___ DATA LISTING

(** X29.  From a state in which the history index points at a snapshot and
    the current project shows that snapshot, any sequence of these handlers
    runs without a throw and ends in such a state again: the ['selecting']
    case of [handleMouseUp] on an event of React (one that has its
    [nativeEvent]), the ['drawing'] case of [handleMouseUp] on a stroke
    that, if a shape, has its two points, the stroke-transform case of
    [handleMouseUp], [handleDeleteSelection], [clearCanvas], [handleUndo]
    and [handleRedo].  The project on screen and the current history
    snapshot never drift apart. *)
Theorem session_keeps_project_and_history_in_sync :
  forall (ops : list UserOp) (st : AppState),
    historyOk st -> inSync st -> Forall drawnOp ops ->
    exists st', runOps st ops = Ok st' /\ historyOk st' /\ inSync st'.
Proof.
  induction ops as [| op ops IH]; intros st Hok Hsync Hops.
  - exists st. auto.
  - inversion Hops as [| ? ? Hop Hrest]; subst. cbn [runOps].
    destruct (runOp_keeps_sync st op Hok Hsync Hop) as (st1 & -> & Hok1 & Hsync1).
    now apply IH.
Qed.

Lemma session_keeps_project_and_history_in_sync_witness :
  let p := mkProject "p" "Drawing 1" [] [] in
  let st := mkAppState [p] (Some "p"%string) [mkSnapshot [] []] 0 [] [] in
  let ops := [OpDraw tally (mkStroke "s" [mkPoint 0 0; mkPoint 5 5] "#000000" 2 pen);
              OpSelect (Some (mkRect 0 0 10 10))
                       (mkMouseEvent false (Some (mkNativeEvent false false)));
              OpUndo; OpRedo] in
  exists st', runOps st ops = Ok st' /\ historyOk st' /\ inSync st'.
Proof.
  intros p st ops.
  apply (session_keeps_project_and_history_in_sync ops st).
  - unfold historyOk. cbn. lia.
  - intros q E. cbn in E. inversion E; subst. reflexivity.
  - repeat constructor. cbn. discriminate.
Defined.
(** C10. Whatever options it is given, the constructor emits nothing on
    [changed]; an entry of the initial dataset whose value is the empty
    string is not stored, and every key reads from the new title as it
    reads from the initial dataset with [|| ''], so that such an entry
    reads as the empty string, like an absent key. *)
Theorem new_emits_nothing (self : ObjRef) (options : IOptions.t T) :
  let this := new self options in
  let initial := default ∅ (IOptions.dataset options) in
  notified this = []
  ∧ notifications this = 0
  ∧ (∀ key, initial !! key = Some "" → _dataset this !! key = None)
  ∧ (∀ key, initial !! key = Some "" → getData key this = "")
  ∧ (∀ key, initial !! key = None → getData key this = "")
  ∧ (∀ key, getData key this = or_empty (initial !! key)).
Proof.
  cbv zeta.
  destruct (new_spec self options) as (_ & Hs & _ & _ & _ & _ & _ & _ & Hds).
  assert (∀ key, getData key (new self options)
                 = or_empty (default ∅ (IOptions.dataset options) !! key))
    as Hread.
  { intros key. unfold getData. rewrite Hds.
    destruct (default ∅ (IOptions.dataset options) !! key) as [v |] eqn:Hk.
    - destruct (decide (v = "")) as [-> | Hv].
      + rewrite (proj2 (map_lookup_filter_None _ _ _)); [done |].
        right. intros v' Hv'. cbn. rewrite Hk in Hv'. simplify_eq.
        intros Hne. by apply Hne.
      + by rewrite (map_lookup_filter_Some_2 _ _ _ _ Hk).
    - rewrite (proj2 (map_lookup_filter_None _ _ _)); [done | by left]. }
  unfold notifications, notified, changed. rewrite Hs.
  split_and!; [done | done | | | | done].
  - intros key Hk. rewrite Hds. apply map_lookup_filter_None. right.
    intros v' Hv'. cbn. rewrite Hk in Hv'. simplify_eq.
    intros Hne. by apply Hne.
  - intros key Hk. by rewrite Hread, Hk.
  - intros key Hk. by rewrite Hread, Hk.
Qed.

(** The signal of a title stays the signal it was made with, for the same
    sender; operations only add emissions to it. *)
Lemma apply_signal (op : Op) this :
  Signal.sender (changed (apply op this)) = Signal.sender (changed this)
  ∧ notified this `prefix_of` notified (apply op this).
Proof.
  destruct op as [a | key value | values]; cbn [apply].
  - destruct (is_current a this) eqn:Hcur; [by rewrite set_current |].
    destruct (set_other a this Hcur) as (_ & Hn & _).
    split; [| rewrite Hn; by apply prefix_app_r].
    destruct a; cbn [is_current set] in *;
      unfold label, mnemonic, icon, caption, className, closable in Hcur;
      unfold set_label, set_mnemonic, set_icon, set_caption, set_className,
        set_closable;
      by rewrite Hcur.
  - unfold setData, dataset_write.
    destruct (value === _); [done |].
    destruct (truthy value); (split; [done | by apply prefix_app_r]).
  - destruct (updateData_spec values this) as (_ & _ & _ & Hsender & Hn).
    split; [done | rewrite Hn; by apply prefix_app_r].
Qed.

______
___ DATA LISTING

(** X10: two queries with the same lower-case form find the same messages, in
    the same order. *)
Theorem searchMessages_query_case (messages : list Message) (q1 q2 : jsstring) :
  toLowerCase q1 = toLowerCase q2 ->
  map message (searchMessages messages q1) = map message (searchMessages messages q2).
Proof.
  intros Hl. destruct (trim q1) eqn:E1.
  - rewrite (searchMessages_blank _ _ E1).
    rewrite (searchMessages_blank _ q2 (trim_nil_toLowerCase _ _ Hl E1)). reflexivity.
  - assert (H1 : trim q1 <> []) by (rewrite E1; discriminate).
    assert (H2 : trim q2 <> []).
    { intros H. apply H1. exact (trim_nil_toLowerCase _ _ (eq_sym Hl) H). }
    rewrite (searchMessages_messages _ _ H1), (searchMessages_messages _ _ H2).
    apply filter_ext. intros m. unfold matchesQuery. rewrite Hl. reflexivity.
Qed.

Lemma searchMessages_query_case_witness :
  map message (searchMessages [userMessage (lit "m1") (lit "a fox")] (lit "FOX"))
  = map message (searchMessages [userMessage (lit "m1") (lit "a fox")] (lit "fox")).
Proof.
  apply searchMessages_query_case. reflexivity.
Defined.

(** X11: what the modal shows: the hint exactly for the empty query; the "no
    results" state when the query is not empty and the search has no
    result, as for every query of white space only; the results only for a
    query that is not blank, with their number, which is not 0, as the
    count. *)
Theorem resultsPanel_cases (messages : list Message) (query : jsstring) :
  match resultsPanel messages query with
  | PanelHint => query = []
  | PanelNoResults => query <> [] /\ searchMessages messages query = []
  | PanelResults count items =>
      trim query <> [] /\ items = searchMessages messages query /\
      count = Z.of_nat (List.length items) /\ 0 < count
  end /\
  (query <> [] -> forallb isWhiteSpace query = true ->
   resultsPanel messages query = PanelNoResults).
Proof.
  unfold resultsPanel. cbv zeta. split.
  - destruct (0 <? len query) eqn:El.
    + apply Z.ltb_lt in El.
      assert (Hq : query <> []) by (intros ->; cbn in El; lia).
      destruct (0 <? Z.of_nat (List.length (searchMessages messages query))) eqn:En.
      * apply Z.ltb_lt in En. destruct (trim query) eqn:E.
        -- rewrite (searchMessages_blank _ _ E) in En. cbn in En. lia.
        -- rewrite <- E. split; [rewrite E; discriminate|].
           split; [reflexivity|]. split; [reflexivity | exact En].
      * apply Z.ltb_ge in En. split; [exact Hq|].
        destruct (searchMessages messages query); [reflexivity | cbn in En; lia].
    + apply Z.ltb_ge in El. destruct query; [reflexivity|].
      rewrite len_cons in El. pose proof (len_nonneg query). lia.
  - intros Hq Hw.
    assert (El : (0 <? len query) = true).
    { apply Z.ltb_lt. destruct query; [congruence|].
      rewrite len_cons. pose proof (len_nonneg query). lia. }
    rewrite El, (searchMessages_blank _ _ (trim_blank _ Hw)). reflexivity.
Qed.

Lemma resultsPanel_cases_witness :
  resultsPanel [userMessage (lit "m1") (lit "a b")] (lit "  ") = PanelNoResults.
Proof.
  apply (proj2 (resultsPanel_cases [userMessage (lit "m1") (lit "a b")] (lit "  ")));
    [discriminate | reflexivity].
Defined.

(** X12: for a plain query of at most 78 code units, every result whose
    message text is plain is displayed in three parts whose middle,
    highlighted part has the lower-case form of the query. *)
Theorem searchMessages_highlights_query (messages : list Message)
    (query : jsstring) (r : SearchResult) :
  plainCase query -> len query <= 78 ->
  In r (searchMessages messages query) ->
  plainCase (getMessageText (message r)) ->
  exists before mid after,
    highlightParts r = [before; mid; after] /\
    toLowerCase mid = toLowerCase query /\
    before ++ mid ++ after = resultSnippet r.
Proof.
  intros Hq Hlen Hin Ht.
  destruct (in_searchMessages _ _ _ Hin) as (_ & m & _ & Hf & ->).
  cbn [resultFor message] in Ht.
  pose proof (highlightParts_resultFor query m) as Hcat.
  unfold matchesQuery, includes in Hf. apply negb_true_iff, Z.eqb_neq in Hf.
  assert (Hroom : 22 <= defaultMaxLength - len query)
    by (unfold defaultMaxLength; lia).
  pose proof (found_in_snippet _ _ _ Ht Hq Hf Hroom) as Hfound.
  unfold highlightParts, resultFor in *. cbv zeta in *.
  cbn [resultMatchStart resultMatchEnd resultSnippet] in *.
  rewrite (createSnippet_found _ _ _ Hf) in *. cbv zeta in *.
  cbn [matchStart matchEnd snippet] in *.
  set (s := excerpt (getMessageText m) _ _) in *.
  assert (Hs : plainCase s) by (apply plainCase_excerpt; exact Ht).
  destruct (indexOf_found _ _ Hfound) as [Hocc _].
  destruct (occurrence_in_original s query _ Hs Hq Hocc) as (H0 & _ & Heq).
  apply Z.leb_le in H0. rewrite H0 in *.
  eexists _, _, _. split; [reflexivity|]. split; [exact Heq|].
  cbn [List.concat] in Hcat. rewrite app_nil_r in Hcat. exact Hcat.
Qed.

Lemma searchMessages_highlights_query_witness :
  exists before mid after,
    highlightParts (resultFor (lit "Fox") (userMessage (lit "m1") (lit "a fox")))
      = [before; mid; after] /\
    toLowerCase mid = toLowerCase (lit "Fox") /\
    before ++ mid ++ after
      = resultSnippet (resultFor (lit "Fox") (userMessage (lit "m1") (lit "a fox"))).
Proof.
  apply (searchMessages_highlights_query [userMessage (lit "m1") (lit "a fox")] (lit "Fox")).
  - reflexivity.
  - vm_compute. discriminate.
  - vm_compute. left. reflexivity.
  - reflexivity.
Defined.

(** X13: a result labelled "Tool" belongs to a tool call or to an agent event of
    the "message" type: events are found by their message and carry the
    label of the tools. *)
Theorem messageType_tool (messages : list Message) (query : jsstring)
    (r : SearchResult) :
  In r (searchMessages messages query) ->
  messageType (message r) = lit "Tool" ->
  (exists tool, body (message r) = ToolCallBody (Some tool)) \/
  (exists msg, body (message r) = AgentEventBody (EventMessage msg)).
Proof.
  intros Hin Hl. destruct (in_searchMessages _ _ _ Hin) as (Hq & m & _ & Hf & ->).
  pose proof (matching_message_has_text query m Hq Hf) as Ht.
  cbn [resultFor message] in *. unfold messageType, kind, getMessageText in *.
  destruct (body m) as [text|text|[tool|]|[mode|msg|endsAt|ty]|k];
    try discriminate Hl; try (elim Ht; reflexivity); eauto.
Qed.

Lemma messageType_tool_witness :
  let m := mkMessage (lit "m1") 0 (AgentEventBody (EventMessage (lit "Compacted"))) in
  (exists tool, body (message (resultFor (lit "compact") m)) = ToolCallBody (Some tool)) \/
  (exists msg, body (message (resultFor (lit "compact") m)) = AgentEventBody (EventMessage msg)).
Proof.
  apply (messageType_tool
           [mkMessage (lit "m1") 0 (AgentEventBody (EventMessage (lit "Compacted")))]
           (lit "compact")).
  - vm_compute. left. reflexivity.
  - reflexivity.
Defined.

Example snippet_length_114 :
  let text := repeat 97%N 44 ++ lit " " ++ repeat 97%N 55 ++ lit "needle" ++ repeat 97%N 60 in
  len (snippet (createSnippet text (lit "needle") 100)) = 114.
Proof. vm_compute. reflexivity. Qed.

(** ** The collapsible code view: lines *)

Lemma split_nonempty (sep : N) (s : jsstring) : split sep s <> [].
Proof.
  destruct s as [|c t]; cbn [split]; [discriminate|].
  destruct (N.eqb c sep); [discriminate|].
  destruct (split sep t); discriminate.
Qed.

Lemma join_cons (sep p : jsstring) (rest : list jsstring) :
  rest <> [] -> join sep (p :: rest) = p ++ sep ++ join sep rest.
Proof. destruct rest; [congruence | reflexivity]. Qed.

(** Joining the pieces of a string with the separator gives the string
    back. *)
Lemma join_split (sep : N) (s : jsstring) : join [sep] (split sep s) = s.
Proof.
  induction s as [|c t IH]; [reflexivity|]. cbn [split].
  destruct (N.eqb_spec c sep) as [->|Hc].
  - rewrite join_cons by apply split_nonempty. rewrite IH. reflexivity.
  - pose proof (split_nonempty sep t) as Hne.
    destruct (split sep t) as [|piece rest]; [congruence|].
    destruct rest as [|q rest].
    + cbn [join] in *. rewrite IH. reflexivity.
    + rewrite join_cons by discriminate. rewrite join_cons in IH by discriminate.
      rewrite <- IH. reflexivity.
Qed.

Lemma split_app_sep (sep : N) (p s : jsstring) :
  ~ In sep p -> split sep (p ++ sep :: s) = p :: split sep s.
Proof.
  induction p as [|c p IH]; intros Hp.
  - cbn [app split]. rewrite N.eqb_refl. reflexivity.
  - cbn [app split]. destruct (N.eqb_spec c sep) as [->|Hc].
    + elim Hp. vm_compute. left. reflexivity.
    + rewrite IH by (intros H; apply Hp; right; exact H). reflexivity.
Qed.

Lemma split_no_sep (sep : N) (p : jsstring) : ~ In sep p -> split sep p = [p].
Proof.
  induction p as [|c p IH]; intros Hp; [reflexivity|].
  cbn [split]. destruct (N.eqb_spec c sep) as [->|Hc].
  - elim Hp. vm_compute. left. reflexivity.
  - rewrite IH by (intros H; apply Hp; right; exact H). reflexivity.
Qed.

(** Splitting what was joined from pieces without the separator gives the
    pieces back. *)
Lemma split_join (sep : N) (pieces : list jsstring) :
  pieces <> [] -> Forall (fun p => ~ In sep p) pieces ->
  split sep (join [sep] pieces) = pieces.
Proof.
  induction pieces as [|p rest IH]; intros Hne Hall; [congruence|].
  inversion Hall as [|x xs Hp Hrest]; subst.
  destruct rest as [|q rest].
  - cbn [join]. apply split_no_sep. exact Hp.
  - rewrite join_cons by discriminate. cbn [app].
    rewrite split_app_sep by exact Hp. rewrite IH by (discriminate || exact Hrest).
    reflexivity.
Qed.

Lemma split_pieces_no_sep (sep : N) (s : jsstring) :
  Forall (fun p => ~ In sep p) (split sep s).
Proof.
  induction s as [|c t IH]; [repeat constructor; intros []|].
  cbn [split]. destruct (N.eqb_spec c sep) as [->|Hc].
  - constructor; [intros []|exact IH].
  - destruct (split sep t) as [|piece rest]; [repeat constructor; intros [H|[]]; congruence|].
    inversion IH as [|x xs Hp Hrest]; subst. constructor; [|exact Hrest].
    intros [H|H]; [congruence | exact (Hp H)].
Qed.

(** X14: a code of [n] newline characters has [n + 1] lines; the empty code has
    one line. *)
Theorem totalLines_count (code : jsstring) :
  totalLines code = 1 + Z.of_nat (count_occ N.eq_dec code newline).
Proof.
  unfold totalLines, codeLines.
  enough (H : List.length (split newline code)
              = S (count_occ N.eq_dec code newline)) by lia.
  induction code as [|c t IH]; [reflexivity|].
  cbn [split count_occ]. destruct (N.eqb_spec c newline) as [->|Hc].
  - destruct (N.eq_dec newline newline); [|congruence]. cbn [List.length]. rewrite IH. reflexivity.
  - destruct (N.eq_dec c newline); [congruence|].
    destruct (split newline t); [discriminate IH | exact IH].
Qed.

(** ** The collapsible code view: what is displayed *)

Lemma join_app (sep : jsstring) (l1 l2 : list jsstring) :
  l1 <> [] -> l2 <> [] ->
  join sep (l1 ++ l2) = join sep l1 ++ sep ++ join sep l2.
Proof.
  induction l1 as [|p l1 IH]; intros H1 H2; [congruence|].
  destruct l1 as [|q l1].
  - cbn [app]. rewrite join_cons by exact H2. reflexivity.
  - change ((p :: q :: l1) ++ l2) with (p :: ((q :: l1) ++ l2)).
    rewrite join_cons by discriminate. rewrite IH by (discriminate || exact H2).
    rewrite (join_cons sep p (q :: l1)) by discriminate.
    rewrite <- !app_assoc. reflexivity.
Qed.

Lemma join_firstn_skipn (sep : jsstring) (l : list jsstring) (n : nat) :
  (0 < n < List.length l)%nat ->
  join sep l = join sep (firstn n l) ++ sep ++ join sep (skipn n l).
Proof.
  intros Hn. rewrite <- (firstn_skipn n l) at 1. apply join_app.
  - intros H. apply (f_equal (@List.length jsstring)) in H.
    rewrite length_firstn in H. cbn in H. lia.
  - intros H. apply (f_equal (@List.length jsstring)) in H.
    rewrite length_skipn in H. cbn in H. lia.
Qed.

______

YOUR ASSIGNMENT
Read through the data above. Report each line that has the word "right".

OUTPUT OF THE TASK
        right. intros v' Hv'. cbn. rewrite Hk in Hv'. simplify_eq.
  - intros key Hk. rewrite Hds. apply map_lookup_filter_None. right.
    + rewrite IH by (intros H; apply Hp; right; exact H). reflexivity.
  - rewrite IH by (intros H; apply Hp; right; exact H). reflexivity.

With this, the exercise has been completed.